- _WHAT IS REQUIRED_:
The following data has a line with "Proof. intros Hl" and a line with "Definition bounded_by (lo". Write out exactly those lines and all the lines between them.

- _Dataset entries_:
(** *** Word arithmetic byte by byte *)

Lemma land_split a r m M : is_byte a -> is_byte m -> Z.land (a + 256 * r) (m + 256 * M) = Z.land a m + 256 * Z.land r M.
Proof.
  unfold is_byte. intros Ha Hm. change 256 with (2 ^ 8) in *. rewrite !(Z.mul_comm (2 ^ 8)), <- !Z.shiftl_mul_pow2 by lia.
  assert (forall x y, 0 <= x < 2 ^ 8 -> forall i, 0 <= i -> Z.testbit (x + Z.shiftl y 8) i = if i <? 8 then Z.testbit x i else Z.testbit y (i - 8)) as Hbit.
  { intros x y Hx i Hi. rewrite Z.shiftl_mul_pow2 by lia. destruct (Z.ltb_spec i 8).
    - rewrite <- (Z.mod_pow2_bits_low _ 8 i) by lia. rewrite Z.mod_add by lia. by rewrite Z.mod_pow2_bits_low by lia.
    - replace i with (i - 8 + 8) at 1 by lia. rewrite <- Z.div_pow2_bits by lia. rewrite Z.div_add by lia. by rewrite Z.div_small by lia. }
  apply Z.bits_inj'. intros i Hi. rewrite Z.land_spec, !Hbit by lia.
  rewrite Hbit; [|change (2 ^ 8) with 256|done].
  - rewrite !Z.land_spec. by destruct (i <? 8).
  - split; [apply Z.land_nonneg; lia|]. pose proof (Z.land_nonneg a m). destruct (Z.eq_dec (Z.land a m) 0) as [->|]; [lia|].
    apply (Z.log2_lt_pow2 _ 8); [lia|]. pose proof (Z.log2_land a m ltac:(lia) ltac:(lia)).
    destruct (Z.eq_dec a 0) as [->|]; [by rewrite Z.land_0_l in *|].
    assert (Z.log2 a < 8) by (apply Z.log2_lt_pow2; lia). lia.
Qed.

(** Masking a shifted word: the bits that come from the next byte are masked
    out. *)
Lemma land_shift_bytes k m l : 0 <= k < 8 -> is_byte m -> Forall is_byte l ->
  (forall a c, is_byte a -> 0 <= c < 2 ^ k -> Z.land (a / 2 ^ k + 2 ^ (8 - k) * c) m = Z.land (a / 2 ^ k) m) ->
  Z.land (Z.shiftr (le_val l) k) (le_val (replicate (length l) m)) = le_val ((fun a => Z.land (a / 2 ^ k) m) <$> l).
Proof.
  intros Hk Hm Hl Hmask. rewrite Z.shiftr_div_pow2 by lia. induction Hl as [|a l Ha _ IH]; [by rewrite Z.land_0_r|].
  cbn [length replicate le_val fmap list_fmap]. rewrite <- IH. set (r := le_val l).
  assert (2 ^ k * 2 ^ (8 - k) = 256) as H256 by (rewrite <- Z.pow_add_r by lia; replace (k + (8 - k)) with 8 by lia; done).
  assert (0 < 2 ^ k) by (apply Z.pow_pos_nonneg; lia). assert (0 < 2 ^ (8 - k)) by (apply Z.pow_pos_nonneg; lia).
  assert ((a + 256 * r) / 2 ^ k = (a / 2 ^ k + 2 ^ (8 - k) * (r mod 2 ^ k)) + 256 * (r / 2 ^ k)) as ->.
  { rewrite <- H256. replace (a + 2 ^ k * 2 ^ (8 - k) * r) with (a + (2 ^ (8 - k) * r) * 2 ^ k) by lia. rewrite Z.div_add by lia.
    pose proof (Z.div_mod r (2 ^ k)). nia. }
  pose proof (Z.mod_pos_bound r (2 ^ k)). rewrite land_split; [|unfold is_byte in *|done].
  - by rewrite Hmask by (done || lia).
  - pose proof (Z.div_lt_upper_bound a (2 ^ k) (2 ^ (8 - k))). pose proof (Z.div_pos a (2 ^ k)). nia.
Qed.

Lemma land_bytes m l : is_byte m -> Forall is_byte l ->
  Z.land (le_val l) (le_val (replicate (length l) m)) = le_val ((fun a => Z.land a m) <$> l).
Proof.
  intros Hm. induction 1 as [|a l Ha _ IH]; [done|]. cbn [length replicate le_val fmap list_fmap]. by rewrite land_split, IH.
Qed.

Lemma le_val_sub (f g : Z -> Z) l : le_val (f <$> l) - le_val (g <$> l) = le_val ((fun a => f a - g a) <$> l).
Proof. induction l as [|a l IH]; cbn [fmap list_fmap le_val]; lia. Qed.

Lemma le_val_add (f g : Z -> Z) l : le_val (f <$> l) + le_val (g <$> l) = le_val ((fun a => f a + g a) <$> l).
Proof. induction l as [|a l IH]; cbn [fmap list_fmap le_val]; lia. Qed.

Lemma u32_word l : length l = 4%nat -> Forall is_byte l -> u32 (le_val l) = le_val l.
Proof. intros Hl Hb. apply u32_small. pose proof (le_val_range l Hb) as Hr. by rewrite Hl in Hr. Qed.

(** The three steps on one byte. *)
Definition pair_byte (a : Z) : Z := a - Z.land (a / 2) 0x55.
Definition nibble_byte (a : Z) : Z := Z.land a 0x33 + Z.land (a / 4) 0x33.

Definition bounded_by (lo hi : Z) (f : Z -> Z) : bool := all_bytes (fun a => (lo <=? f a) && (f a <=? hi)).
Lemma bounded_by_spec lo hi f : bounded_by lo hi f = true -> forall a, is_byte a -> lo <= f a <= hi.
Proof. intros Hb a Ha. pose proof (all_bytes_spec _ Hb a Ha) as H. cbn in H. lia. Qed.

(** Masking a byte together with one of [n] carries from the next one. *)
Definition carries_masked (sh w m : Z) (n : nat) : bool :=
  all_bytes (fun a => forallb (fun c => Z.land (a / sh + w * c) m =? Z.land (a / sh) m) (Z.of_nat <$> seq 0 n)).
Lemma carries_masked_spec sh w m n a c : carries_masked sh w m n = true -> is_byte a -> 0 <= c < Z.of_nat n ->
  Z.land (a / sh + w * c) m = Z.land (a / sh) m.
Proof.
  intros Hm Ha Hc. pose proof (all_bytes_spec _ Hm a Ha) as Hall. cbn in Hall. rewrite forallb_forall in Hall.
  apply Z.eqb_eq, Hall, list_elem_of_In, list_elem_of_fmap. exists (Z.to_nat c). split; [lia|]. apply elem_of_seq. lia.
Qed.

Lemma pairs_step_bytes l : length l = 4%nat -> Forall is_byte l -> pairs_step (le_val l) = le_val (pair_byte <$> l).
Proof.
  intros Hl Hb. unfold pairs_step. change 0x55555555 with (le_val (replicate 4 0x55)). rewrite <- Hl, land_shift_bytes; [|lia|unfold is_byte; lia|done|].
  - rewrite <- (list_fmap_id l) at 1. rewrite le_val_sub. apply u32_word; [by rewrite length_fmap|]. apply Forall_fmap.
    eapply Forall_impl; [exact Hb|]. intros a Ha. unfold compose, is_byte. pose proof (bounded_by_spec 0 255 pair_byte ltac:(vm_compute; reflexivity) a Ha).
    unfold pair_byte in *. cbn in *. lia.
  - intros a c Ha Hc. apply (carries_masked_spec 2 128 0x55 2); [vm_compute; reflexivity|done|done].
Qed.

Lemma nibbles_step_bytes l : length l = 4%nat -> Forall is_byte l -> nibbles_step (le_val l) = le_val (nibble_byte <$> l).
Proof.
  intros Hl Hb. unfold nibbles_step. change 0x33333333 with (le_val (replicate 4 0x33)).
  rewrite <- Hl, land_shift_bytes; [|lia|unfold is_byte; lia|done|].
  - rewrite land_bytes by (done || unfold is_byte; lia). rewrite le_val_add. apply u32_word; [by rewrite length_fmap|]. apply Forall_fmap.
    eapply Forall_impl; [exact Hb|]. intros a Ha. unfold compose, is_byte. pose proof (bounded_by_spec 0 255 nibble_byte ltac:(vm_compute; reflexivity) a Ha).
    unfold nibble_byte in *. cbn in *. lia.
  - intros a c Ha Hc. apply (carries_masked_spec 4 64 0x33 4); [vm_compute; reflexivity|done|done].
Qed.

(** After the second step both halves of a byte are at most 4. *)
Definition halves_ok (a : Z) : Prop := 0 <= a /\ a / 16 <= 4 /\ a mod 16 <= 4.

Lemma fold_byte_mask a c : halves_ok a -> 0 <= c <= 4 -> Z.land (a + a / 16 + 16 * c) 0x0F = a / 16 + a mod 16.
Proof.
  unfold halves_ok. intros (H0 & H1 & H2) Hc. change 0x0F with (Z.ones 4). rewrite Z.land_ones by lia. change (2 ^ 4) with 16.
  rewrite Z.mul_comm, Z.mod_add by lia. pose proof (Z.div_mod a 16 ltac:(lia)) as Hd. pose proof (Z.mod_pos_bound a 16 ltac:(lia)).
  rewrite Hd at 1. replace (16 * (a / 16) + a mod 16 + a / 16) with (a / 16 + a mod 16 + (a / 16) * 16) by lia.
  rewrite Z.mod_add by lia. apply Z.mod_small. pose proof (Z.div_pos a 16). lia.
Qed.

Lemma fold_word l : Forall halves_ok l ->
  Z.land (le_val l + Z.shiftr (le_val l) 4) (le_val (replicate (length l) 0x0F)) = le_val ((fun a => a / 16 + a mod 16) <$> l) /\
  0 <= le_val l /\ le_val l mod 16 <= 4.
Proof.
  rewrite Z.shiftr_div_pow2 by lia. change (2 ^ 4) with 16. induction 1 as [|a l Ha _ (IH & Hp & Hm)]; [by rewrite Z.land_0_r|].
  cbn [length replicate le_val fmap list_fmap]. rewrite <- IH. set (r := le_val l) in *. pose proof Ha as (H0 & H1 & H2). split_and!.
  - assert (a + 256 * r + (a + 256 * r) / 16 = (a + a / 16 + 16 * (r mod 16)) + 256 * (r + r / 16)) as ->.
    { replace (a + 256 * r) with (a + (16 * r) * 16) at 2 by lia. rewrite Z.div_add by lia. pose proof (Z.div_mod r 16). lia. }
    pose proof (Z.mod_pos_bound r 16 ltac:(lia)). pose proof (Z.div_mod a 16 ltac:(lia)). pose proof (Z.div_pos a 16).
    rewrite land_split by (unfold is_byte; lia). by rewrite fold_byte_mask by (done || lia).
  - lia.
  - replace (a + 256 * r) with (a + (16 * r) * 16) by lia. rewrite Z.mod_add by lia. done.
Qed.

- _TASK RESULT_:
Proof. intros Hl Hb. apply u32_small. pose proof (le_val_range l Hb) as Hr. by rewrite Hl in Hr. Qed.

(** The three steps on one byte. *)
Definition pair_byte (a : Z) : Z := a - Z.land (a / 2) 0x55.
Definition nibble_byte (a : Z) : Z := Z.land a 0x33 + Z.land (a / 4) 0x33.

Definition bounded_by (lo hi : Z) (f : Z -> Z) : bool := all_bytes (fun a => (lo <=? f a) && (f a <=? hi)).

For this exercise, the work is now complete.